There once was another land, long ago, that was also
awaiting the arrival of someone. However, they weren’t awaiting a wizard, they
were awaiting a messiah. And when that messiah did arrive, he wasn’t quite what
they were expecting. In fact, he was so far from what they were expecting that
even those who heralded his arrival had their doubts. When they asked Jesus how
they could know if he was “the One”, his response is rather interesting; “Go
back and report to John what you have seen and heard: The blind receive sight,
the lame walk, those who have leprosy are cleansed, the deaf hear, the dead are
raised, and the good news is proclaimed to the poor.” (Luke 7:22) In short,
people could know that he was the One because of his actions. That’s still true
today because Jesus is still doing those things, still changing lives for all
eternity. The first hint that Oz might actually be the great and powerful one
came when he made the lame walk; see the parallel there? One of the many proofs
that Jesus Christ is and always will be the great and powerful One came when he
made the lame walk, the blind see, and saved our souls for all eternity. It’s
just one more case of fiction echoing reality.

Now, that’s not to imply that Oz the Great and Powerful is in any way a “deep” movie. In truth,
it isn’t. It’s mostly just a fun ride in a colorful world with enjoyable
characters. Most of those characters are rather slight, and in truth, it’s a
shame the three leading ladies didn’t have more to do or more well-rounded
characters. I was also disappointed that a fun little twist involving one of
those characters is spoiled by the merchandising for the movie and is even
given away in the opening credits (it’s quick, but it’s there). On the flip
side, I did appreciate that this is a fun movie the whole family can enjoy. Oh,
there are some scary moments, but no more so than the original film. The scares
here aren’t really the kind that creep you out, but more of the someone-in-a-Halloween-mask
yelling out “boo!” kind. In a way, that too captures the spirit of the original
film. I remember thinking the witch and her minions were kind of scary when I
first saw that movie as a kid, but that was part of the charm and fun.

This isn’t a perfect movie, and probably not even a real
great one. Some of the things that lead into the Judy Garland “sequel” have you
seeing the events from the 1939 film in a different light, and not necessarily
for the better. And, thinking back on what the Wizard of Oz is like in the sequel,
it certainly doesn’t seem like he really changed all that drastically over the
years despite his adventures here. However, despite it’s flaws, Oz the Great and Powerful is a fun
movie, and one that’s sure to engage the imaginations of the younger generation
it’s obviously aiming at.

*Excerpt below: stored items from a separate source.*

Lemma handler_failure_propagates_witness :
  let σ := Demo.with_chain Demo.taken Demo.fresh in
  let r := run (commandBuilder Demo.create) Demo.params σ in
  let a := Demo.ForCreate "payments-1" Demo.params250 "~/.config/solana/id.json" in
  events_of r !! 8 = Some (@CallHandler Demo.host "devnet" "~/.config/solana/id.json" a) /\
  settled (handler Demo.create "devnet" "~/.config/solana/id.json" a (ext σ))
    = Rejected (Demo.TransactionFailed AccountAlreadyExists) /\
  outcome_of r = Rejected (Demo.TransactionFailed AccountAlreadyExists) /\
  count is_handler (events_of r) = 1 /\
  ext (world_of r) = Demo.taken.
Proof.
  cbn zeta. split; [reflexivity|]. split; [reflexivity|].
  destruct (handler_failure_propagates Demo.create Demo.params
              (Demo.with_chain Demo.taken Demo.fresh) 8
              "devnet" "~/.config/solana/id.json"
              (Demo.ForCreate "payments-1" Demo.params250 "~/.config/solana/id.json")
              (Demo.TransactionFailed AccountAlreadyExists) eq_refl eq_refl)
    as (Hout & Hcount & _ & Hext).
  split; [exact Hout|]. split; [exact Hcount|]. exact Hext.
Defined.


Lemma update_only_by_authority_witness :
  Demo.taken !! "payments-1" = Some {| authority := "A"; feeParameters := Demo.params250 |} /\
  "B" <> "A" /\
  exists chain',
    Update "B" "payments-1" (Some Demo.params500) None Demo.taken
    = (Failed InvalidAuthority, chain') /\
    Get "payments-1" chain' = Get "payments-1" Demo.taken /\
    chain' = Demo.taken.
Proof.
  split; [reflexivity|]. split; [discriminate|].
  apply (update_only_by_authority "B" "payments-1" (Some Demo.params500) None
           Demo.taken {| authority := "A"; feeParameters := Demo.params250 |});
    [reflexivity|discriminate].
Defined.

Lemma create_then_get_witness :
  (∅ : gmap string Account) !! "payments-1" = None /\
  exists chain',
    Create "payer" "payments-1" Demo.params250 "A" ∅ = (Confirmed, chain') /\
    Get "payments-1" chain'
    = (Decoded {| authority := "A"; feeParameters := Demo.params250 |}, chain').
Proof.
  split; [reflexivity|].
  apply (create_then_get "payer" "payments-1" Demo.params250 "A" ∅). reflexivity.
Defined.
(** * notion2hugo: the markdown styler, path sanitising and property parsing

    A shallow embedding of the pure parts of
    [src/notion2hugo/exporter.py] and [src/notion2hugo/provider.py],
    and the properties of them that the specification states.

    Python [str] values are modelled by [string]: a sequence of
    characters whose code points are below 256.  The operations of
    [str] that the code uses ([replace], [lower], [strip], [split],
    [join], [in], [startswith], slicing, [*]) are written out below with
    the behaviour CPython has on such strings. *)

From Stdlib Require Import Bool Arith ZArith List Ascii String DecimalString Lia.
Import ListNotations.

Set Warnings "-register-all".

Local Open Scope list_scope.
Local Open Scope string_scope.

(** ** Characters *)

(** [ord(c)] *)
Definition ord (c : ascii) : nat := nat_of_ascii c.

Definition between (lo hi : nat) (c : ascii) : bool :=
  ((lo <=? ord c) && (ord c <=? hi))%nat.

Definition ch_nl : ascii := "010"%char.
Definition ch_dquote : ascii := "034"%char.
Definition ch_backslash : ascii := "092"%char.

Definition str1 (c : ascii) : string := String c EmptyString.

Definition nl : string := str1 ch_nl.
Definition dquote : string := str1 ch_dquote.

(** ** The operations of Python's [str] *)

Module PyStr.

Fixpoint map (f : ascii -> ascii) (s : string) : string :=
  match s with
  | EmptyString => EmptyString
  | String c s' => String (f c) (map f s')
  end.

Fixpoint filter (p : ascii -> bool) (s : string) : string :=
  match s with
  | EmptyString => EmptyString
  | String c s' => if p c then String c (filter p s') else filter p s'
  end.

Fixpoint forallb (p : ascii -> bool) (s : string) : bool :=
  match s with
  | EmptyString => true
  | String c s' => p c && forallb p s'
  end.

Fixpoint count (p : ascii -> bool) (s : string) : nat :=
  match s with
  | EmptyString => 0
  | String c s' => (if p c then 1 else 0) + count p s'
  end.

(** [bool(s)]: a string is true when it is not empty. *)
Definition truthy (s : string) : bool :=
  match s with EmptyString => false | String _ _ => true end.

(** [s.startswith(p)] *)
Fixpoint startswith (p s : string) : bool :=
  match p, s with
  | EmptyString, _ => true
  | String a p', String b s' => Ascii.eqb a b && startswith p' s'
  | String _ _, EmptyString => false
  end.

(** [s[n:]] *)
Fixpoint drop (n : nat) (s : string) : string :=
  match n, s with
  | O, _ => s
  | S n', String _ s' => drop n' s'
  | S _, EmptyString => EmptyString
  end.

(** [sub in s] *)
Fixpoint contains (sub s : string) : bool :=
  startswith sub s
  || match s with
     | EmptyString => false
     | String _ s' => contains sub s'
     end.

(** [s * n] *)
Fixpoint repeat_nat (s : string) (n : nat) : string :=
  match n with
  | O => EmptyString
  | S n' => s ++ repeat_nat s n'
  end.

Definition repeat (s : string) (n : Z) : string := repeat_nat s (Z.to_nat n).

(** [sep.join(l)] *)
Fixpoint join (sep : string) (l : list string) : string :=
  match l with
  | [] => EmptyString
  | [x] => x
  | x :: l' => x ++ sep ++ join sep l'
  end.

(** [EmptyString.join(l)] *)
Definition concat (l : list string) : string := join EmptyString l.

(** [s.replace(old, new)]: the occurrences of [old] are found from the
    left and do not overlap; [skip] counts the characters of a found
    occurrence that are still to be passed over. *)
Fixpoint replace_from (old new : string) (skip : nat) (s : string) : string :=
  match s with
  | EmptyString => EmptyString
  | String c s' =>
      match skip with
      | S k => replace_from old new k s'
      | O =>
          if startswith old s
          then new ++ replace_from old new (String.length old - 1) s'
          else String c (replace_from old new 0 s')
      end
  end.

Fixpoint replace_empty (new s : string) : string :=
  match s with
  | EmptyString => new
  | String c s' => new ++ String c (replace_empty new s')
  end.

Definition replace (old new s : string) : string :=
  match old with
  | EmptyString => replace_empty new s
  | String _ _ => replace_from old new 0 s
  end.

(** [c.lower()] on the code points below 256: the ASCII capitals and
    the capitals of Latin-1 ([U+00C0] to [U+00DE] without the
    multiplication sign [U+00D7]) move up by 32. *)
Definition lower_char (c : ascii) : ascii :=
  if between 65 90 c || (between 192 222 c && negb (ord c =? 215)%nat)
  then ascii_of_nat (ord c + 32)
  else c.

Definition lower (s : string) : string := map lower_char s.

(** [c.isspace()] on the code points below 256. *)
Definition isspace (c : ascii) : bool :=
  between 9 13 c || between 28 32 c || (ord c =? 133)%nat || (ord c =? 160)%nat.

Fixpoint lstrip (s : string) : string :=
  match s with
  | EmptyString => EmptyString
  | String c s' => if isspace c then lstrip s' else s
  end.

Fixpoint rstrip (s : string) : string :=
  match s with
  | EmptyString => EmptyString
  | String c s' =>
      match rstrip s' with
      | EmptyString => if isspace c then EmptyString else str1 c
      | r => String c r
      end
  end.

(** [s.strip()] *)
Definition strip (s : string) : string := rstrip (lstrip s).

(** [s.split(sep)] and [s.split(sep, maxsplit)] for a separator of one
    character, which is what every call in the code passes.
    [cur] holds the characters of the current piece, last one first. *)
Fixpoint rev_string (acc s : string) : string :=
  match s with
  | EmptyString => acc
  | String c s' => rev_string (String c acc) s'
  end.

Fixpoint split_from (sep : ascii) (maxsplit : option nat) (cur s : string)
  : list string :=
  match s with
  | EmptyString => [rev_string EmptyString cur]
  | String c s' =>
      if Ascii.eqb c sep then
        match maxsplit with
        | Some O => split_from sep maxsplit (String c cur) s'
        | Some (S k) =>
            rev_string EmptyString cur :: split_from sep (Some k) EmptyString s'
        | None =>
            rev_string EmptyString cur :: split_from sep None EmptyString s'
        end
      else split_from sep maxsplit (String c cur) s'
  end.

Definition split (sep : ascii) (s : string) : list string :=
  split_from sep None EmptyString s.

Definition split_max (sep : ascii) (maxsplit : nat) (s : string) : list string :=
  split_from sep (Some maxsplit) EmptyString s.

(** [s.split(chr(10))], the lines of a text. *)
Definition lines (s : string) : list string := split ch_nl s.

End PyStr.

(** ** The fragment of [re] that [sanitize_path] uses

    A pattern that is one character class.  [sub] replaces every
    character the class matches. *)

Module Re.

Inductive class_item : Type :=
| Range (lo hi : ascii)
| Lit (c : ascii).

Record char_class : Type := mkClass {
  negated : bool;
  items : list class_item
}.

Definition item_matches (c : ascii) (i : class_item) : bool :=
  match i with
  | Range lo hi => between (ord lo) (ord hi) c
  | Lit d => Ascii.eqb c d
  end.

Definition class_matches (cls : char_class) (c : ascii) : bool :=
  xorb (negated cls) (existsb (item_matches c) (items cls)).

Fixpoint sub (cls : char_class) (repl s : string) : string :=
  match s with
  | EmptyString => EmptyString
  | String c s' =>
      if class_matches cls c then repl ++ sub cls repl s'
      else String c (sub cls repl s')
  end.

End Re.
(** * Sensor-to-alert pipeline and report priority scoring

    A shallow embedding of the decision logic of the disaster-response
    backend:

    - [Sensor]          models/Sensor.js          readings buffer, threshold classifier
    - [Alert]           models/Alert.js           the alert document and the recent-alert query
    - [SensorService]   services/sensorService.js alert derivation and debounce
    - [DisasterReport]  models/DisasterReport.js  priority score

    Numbers.  A JavaScript [Number] is a binary64 value and is modelled by
    Rocq's primitive [float], so that comparisons treat [NaN] as the
    program does and products such as [5 * 0.5 * 1.2 * 1.5] round as they
    do in the program.  A [Date] time value is an integral number of
    milliseconds and is modelled by [Z].  The integer constants of the
    impact table are kept in [Z].

    Object literals used as lookup tables are finite maps with string
    keys.  The helpers of the sensor service and the arithmetic of the
    score ([DisasterReport]) read them by their own keys, which is what
    the program does for every sensor type and severity the schemas
    admit.  The [calculatePriority] method on a document
    ([ReportDocument]) can be called before validation, with any severity
    string: there the names that an object literal inherits from
    [Object.prototype] are modelled too. *)

From Stdlib Require Import ZArith QArith Lia Bool List.
From Stdlib Require Import Strings.String Strings.Ascii DecimalString.
From Stdlib Require Import Floats.
From stdpp Require Import base option list gmap strings.

Import ListNotations.
Local Open Scope Z_scope.
Local Open Scope string_scope.

#[local] Set Warnings "-inexact-float".

(** ** JavaScript primitives used by the code *)

Module JS.

(** Truthiness of a Number: [0], [-0] and [NaN] are falsy. *)
Definition truthy (x : float) : bool :=
  negb (PrimFloat.is_zero x || PrimFloat.is_nan x).

(** [tbl[key] || dflt] for a table of Numbers. *)
Definition get_or (tbl : gmap string float) (key : string) (dflt : float) : float :=
  match tbl !! key with
  | Some v => if truthy v then v else dflt
  | None => dflt
  end.

(** [s || dflt] for a possibly undefined string: the empty string is falsy. *)
Definition str_or (s : option string) (dflt : string) : string :=
  match s with
  | Some EmptyString => dflt
  | Some v => v
  | None => dflt
  end.

(** [n || dflt] for a possibly undefined integer constant. *)
Definition int_or (n : option Z) (dflt : Z) : Z :=
  match n with
  | Some v => if (v =? 0)%Z then dflt else v
  | None => dflt
  end.

(** [x >= y] on Numbers. *)
Definition ge (x y : float) : bool := PrimFloat.leb y x.

(** [x > y] where [x] may be [undefined]: [undefined] converts to [NaN]
    and every comparison with [NaN] is false. *)
Definition gt_undef (x : option float) (y : float) : bool :=
  match x with
  | Some v => PrimFloat.ltb y v
  | None => false
  end.

(** The float that holds the integer [n] (exact for [|n| < 2^53]). *)
Definition of_Z (n : Z) : float :=
  SF2Prim (binary_normalize prec emax n 0 false).

(** The integer part of a finite float (used to exhibit integer results). *)
Definition trunc (x : float) : Z :=
  match Prim2SF x with
  | S754_finite s m e =>
      let sm := cond_Zopp s (Zpos m) in
      if (0 <=? e)%Z then sm * 2 ^ e else Z.quot sm (2 ^ (- e))
  | _ => 0
  end.

(** [Math.round]: the integer nearest to [x], ties towards +infinity,
    that is [floor (x + 1/2)] computed on the exact value of [x];
    [NaN], the infinities and the zeros are returned unchanged and a
    result of zero keeps the sign of [x]. *)
Definition Math_round (x : float) : float :=
  match Prim2SF x with
  | S754_finite s m e =>
      if (0 <=? e)%Z then x
      else
        let sm := cond_Zopp s (Zpos m) in
        let d := (2 ^ (- e))%Z in
        SF2Prim (binary_normalize prec emax ((2 * sm + d) / (2 * d)) 0 s)
  | _ => x
  end.

(** [Math.min] of two Numbers: [NaN] if either is [NaN]. *)
Definition Math_min (x y : float) : float :=
  if PrimFloat.is_nan x || PrimFloat.is_nan y then PrimFloat.nan
  else if PrimFloat.ltb y x then y else x.

(** [k] zeros. *)
Fixpoint zeros (k : nat) : string :=
  match k with
  | O => ""
  | S k => "0" ++ zeros k
  end.

(** Steps 9-10 of [Number.prototype.toFixed]: the decimal digits of [n]
    with a point before the last [f] of them. *)
Definition place_point (n : Z) (f : nat) : string :=
  let m := NilZero.string_of_uint (N.to_uint (Z.to_N n)) in
  let m := if (String.length m <=? f)%nat
           then zeros (f + 1 - String.length m) ++ m else m in
  let k := String.length m in
  match f with
  | O => m
  | _ => substring 0 (k - f) m ++ "." ++ substring (k - f) f m
  end.

(** [x.toFixed(f)]: [n] is the integer for which [n / 10^f] is nearest to
    the exact value of [|x|], the larger one on a tie.  (From [1e21] on
    the program prints the number in exponent notation instead; readings
    never get there and that branch is not modelled.) *)
Definition toFixed (x : float) (f : nat) : string :=
  match Prim2SF x with
  | S754_nan => "NaN"
  | S754_infinity s => if s then "-Infinity" else "Infinity"
  | S754_zero _ => place_point 0 f
  | S754_finite s m e =>
      let p := (10 ^ Z.of_nat f)%Z in
      let n := if (0 <=? e)%Z then Zpos m * 2 ^ e * p
               else (2 * Zpos m * p + 2 ^ (- e)) / (2 * 2 ^ (- e)) in
      (if s then "-" else "") ++ place_point n f
  end.

End JS.

(** ** models/Sensor.js *)

Module Sensor.

Record Reading := {
  value : float;
  quality : string;
  timestamp : Z
}.

Record Thresholds := {
  warning : float;
  critical : float
}.

Record Coordinates := {
  lat : float;
  lng : float
}.

Record Location := {
  name : string;
  coordinates : Coordinates
}.

Record CurrentReading := {
  cr_value : float;
  cr_timestamp : Z;
  cr_status : string
}.

Record t := {
  sensorId : string;
  type : string;
  location : Location;
  status : string;
  unit : string;
  thresholds : Thresholds;
  currentReading : option CurrentReading;
  readings : list Reading
}.

(** [getAlertStatus] *)
Definition getAlertStatus (s : t) (value : float) : string :=
  if JS.ge value (critical (thresholds s)) then "critical"
  else if JS.ge value (warning (thresholds s)) then "warning"
  else "normal".

(** [a.slice(-n)]: the last [n] elements, all of them if there are fewer. *)
Definition slice_last {A} (n : nat) (a : list A) : list A :=
  drop (length a - n) a.

(** [addReading(value, quality)], with [new Date()] passed in as [now];
    the document returned is the one handed to [save]. *)
Definition addReading (s : t) (value : float) (quality : string) (now : Z) : t :=
  let reading := {| value := value; quality := quality; timestamp := now |} in
  let rs := (readings s ++ [reading])%list in
  let rs := if (1000 <? length rs)%nat then slice_last 1000 rs else rs in
  {| sensorId := sensorId s;
     type := type s;
     location := location s;
     status := status s;
     unit := unit s;
     thresholds := thresholds s;
     currentReading :=
       Some {| cr_value := value;
               cr_timestamp := timestamp reading;
               cr_status := getAlertStatus s value |};
     readings := rs |}.

End Sensor.

(** ** models/Alert.js *)

Module Alert.

Record SensorData := {
  value : float;
  unit : string;
  sensorId : string
}.

Record t := {
  id : string;
  type : string;
  message : string;
  severity : string;
  location : string;
  coordinates : Sensor.Coordinates;
  estimatedImpact : Z;
  acknowledged : bool;
  resolved : bool;
  sensorData : option SensorData;
  createdAt : Z
}.

(** The filter of the recent-alert query of the sensor service:
    [{ 'sensorData.sensorId', type, severity, resolved: false,
       createdAt: { $gte: since } }]. *)
Record Query := {
  q_sensorId : string;
  q_type : string;
  q_severity : string;
  q_since : Z
}.

Definition matches (q : Query) (a : t) : bool :=
  match sensorData a with
  | Some d => String.eqb (sensorId d) (q_sensorId q)
  | None => false
  end
  && String.eqb (type a) (q_type q)
  && String.eqb (severity a) (q_severity q)
  && negb (resolved a)
  && (q_since q <=? createdAt a)%Z.

(** [Alert.findOne(filter)] over the stored alerts. *)
Definition findOne (q : Query) (store : list t) : option t :=
  List.find (matches q) store.

(** [alert.save()] of a new document: the timestamps option stamps
    [createdAt] and the document joins the collection. *)
Definition save (now : Z) (a : t) (store : list t) : list t :=
  (store ++ [ {| id := id a; type := type a; message := message a;
                 severity := severity a; location := location a;
                 coordinates := coordinates a;
                 estimatedImpact := estimatedImpact a;
                 acknowledged := acknowledged a; resolved := resolved a;
                 sensorData := sensorData a; createdAt := now |} ])%list.

End Alert.

(** ** services/sensorService.js *)

Module SensorService.

(** [getAlertType] *)
Definition alertTypeMapping : gmap string string :=
  <["seismic" := "earthquake"]> (<["water_level" := "flood"]>
    (<["wind_speed" := "storm"]> (<["temperature" := "heatwave"]>
      (<["air_quality" := "pollution"]> ∅)))).

Definition getAlertType (sensorType : string) : string :=
  JS.str_or (alertTypeMapping !! sensorType) "other".

(** [generateAlertMessage]: the object of the seven rendered templates,
    then the lookup. *)
Definition messages (value : float) (unit : string) : gmap string string :=
  <["seismic" := "Seismic activity detected: " ++ JS.toFixed value 1 ++ " magnitude"]>
  (<["water_level" := "Rising water levels detected: " ++ JS.toFixed value 1 ++ unit]>
  (<["wind_speed" := "High wind speeds detected: " ++ JS.toFixed value 1 ++ " " ++ unit]>
  (<["temperature" := "Extreme temperature detected: " ++ JS.toFixed value 1 ++ unit]>
  (<["air_quality" := "Poor air quality detected: AQI " ++ JS.toFixed value 0]>
  (<["humidity" := "Unusual humidity levels: " ++ JS.toFixed value 1 ++ unit]>
  (<["pressure" := "Atmospheric pressure anomaly: " ++ JS.toFixed value 1 ++ " " ++ unit]>
   ∅)))))).

Definition generateAlertMessage (sensorType : string) (value : float) (unit : string) : string :=
  JS.str_or (messages value unit !! sensorType)
            ("Sensor anomaly detected: " ++ JS.toFixed value 1 ++ " " ++ unit).
(** * In-memory operation store and CLI target options of the
      kyma-environment-broker: a shallow embedding and its properties.

    Sources embedded here:
    - [internal/storage/driver/memory/operation.go]
    - [cmd/cli/command/options.go]
*)

From stdpp Require Import gmap strings list fin_maps sorting.
From Stdlib Require Import ZArith Lia Ascii.

(** * Part I: definitions *)

(** ** Go's [int]

    The binaries are built for GOARCH=amd64, where [int] has 64 bits.
    An [int] is a [Z]; the arithmetic operators wrap around. *)

Definition min_int : Z := (- 2 ^ 63)%Z.
Definition max_int : Z := (2 ^ 63 - 1)%Z.

Definition int_range (z : Z) : Prop := (min_int ≤ z ≤ max_int)%Z.

Definition int_wrap (z : Z) : Z := ((z + 2 ^ 63) `mod` 2 ^ 64 - 2 ^ 63)%Z.

Definition int_add (a b : Z) : Z := int_wrap (a + b).
Definition int_sub (a b : Z) : Z := int_wrap (a - b).
Definition int_mul (a b : Z) : Z := int_wrap (a * b).

(** [len(xs)] of a slice or a map. *)
Definition len {A} (xs : list A) : Z := Z.of_nat (length xs).

(** [xs[i]]: [None] stands for the run-time panic "index out of range". *)
Definition index {A} (xs : list A) (i : Z) : option A :=
  if (i <? 0)%Z then None else xs !! Z.to_nat i.

(** ** package dberr: the error kinds the store returns.
    (The formatted message is dropped; only the kind is kept.) *)

Inductive dberr := NotFound | AlreadyExists | Conflict.

Inductive result (A : Type) :=
| Ok (a : A)
| Err (e : dberr).
Arguments Ok {A} a.
Arguments Err {A} e.

(** ** package internal: the operation types

    [internal.Operation] is the core shared by all kinds.  The fields are the
    ones the sources read or write ([converter.go], [operation.go]).
    [CreatedAt] is a [time.Time], kept as an instant counted from the zero
    [Time]; [State] is a [domain.LastOperationState], a string type. *)

Record Operation := mkOperation {
  ID : string;
  Version : Z;
  CreatedAt : Z;
  InstanceID : string;
  State : string;
  Description : string;
  OrchestrationID : string
}.

(** The three kinds embed [Operation] and carry kind-specific data the store
    never inspects (kept as one opaque field each). *)
Record ProvisioningOperation := mkProvisioning {
  pOperation : Operation;
  pData : string
}.

Record DeprovisioningOperation := mkDeprovisioning {
  dOperation : Operation;
  dData : string
}.

Record UpgradeKymaOperation := mkUpgradeKyma {
  uOperation : Operation;
  uData : string
}.

(** Zero values, as a map read of a missing key yields them. *)
Definition zeroOperation : Operation := mkOperation "" 0 0 "" "" "" "".
Definition zeroUpgradeKymaOperation : UpgradeKymaOperation :=
  mkUpgradeKyma zeroOperation "".

(** [op.Version = v], on the embedded core. *)
Definition withVersion (v : Z) (o : Operation) : Operation :=
  mkOperation (ID o) v (CreatedAt o) (InstanceID o) (State o) (Description o)
              (OrchestrationID o).

(** [time.Time.Before] *)
Definition Before (t u : Z) : bool := bool_decide (t < u)%Z.

(** [domain.InProgress], [domain.Succeeded], [domain.Failed] of brokerapi. *)
Definition InProgress : string := "in progress".
Definition Succeeded : string := "succeeded".
Definition Failed : string := "failed".

(** ** package memory: the store

    Every mutating method holds [mu] for its whole body, so each is one
    atomic transition of the store; a method is a function from the store
    to the new store and the returned values. *)

Record operations := mkOperations {
  provisioningOperations : gmap string ProvisioningOperation;
  deprovisioningOperations : gmap string DeprovisioningOperation;
  upgradeKymaOperations : gmap string UpgradeKymaOperation
}.

Definition NewOperation : operations := mkOperations ∅ ∅ ∅.

(** [for _, v := range m]: Go leaves the order unspecified; the embedding
    visits the entries in the order of [map_to_list]. *)
Definition range_values {A} (m : gmap string A) : list A := (map_to_list m).*2.

Definition InsertProvisioningOperation (s : operations)
    (operation : ProvisioningOperation) : operations * option dberr :=
  let id := ID (pOperation operation) in
  match provisioningOperations s !! id with
  | Some _ => (s, Some AlreadyExists)
  | None =>
      (mkOperations (<[id := operation]> (provisioningOperations s))
                    (deprovisioningOperations s) (upgradeKymaOperations s),
       None)
  end.

Definition GetProvisioningOperationByID (s : operations) (operationID : string)
    : result ProvisioningOperation :=
  match provisioningOperations s !! operationID with
  | None => Err NotFound
  | Some op => Ok op
  end.

Definition UpdateProvisioningOperation (s : operations)
    (op : ProvisioningOperation) : operations * result ProvisioningOperation :=
  match provisioningOperations s !! ID (pOperation op) with
  | None => (s, Err NotFound)
  | Some oldOp =>
      if bool_decide (Version (pOperation oldOp) ≠ Version (pOperation op))
      then (s, Err Conflict)
      else
        let op := mkProvisioning
                    (withVersion (int_add (Version (pOperation op)) 1)
                                 (pOperation op))
                    (pData op) in
        (mkOperations (<[ID (pOperation op) := op]> (provisioningOperations s))
                      (deprovisioningOperations s) (upgradeKymaOperations s),
         Ok op)
  end.

Definition InsertDeprovisioningOperation (s : operations)
    (operation : DeprovisioningOperation) : operations * option dberr :=
  let id := ID (dOperation operation) in
  match deprovisioningOperations s !! id with
  | Some _ => (s, Some AlreadyExists)
  | None =>
      (mkOperations (provisioningOperations s)
                    (<[id := operation]> (deprovisioningOperations s))
                    (upgradeKymaOperations s),
       None)
  end.

Definition GetDeprovisioningOperationByID (s : operations)
    (operationID : string) : result DeprovisioningOperation :=
  match deprovisioningOperations s !! operationID with
  | None => Err NotFound
  | Some op => Ok op
  end.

Yet I also found it enjoyable as an adult, if for no
other reason that it does have the feel of being a ride at Disneyland, which
somehow have that magical ability to help us all feel like kids again. That’s a
pretty good feeling to have after seeing a movie.

Score: 5 of 7 – Oz the
Great and Powerful is rated PG. There are some scary moments with the witches
and their minions, and Oz himself is a bit of a ladies man. I still think it’s
a movie the whole family should probably enjoy.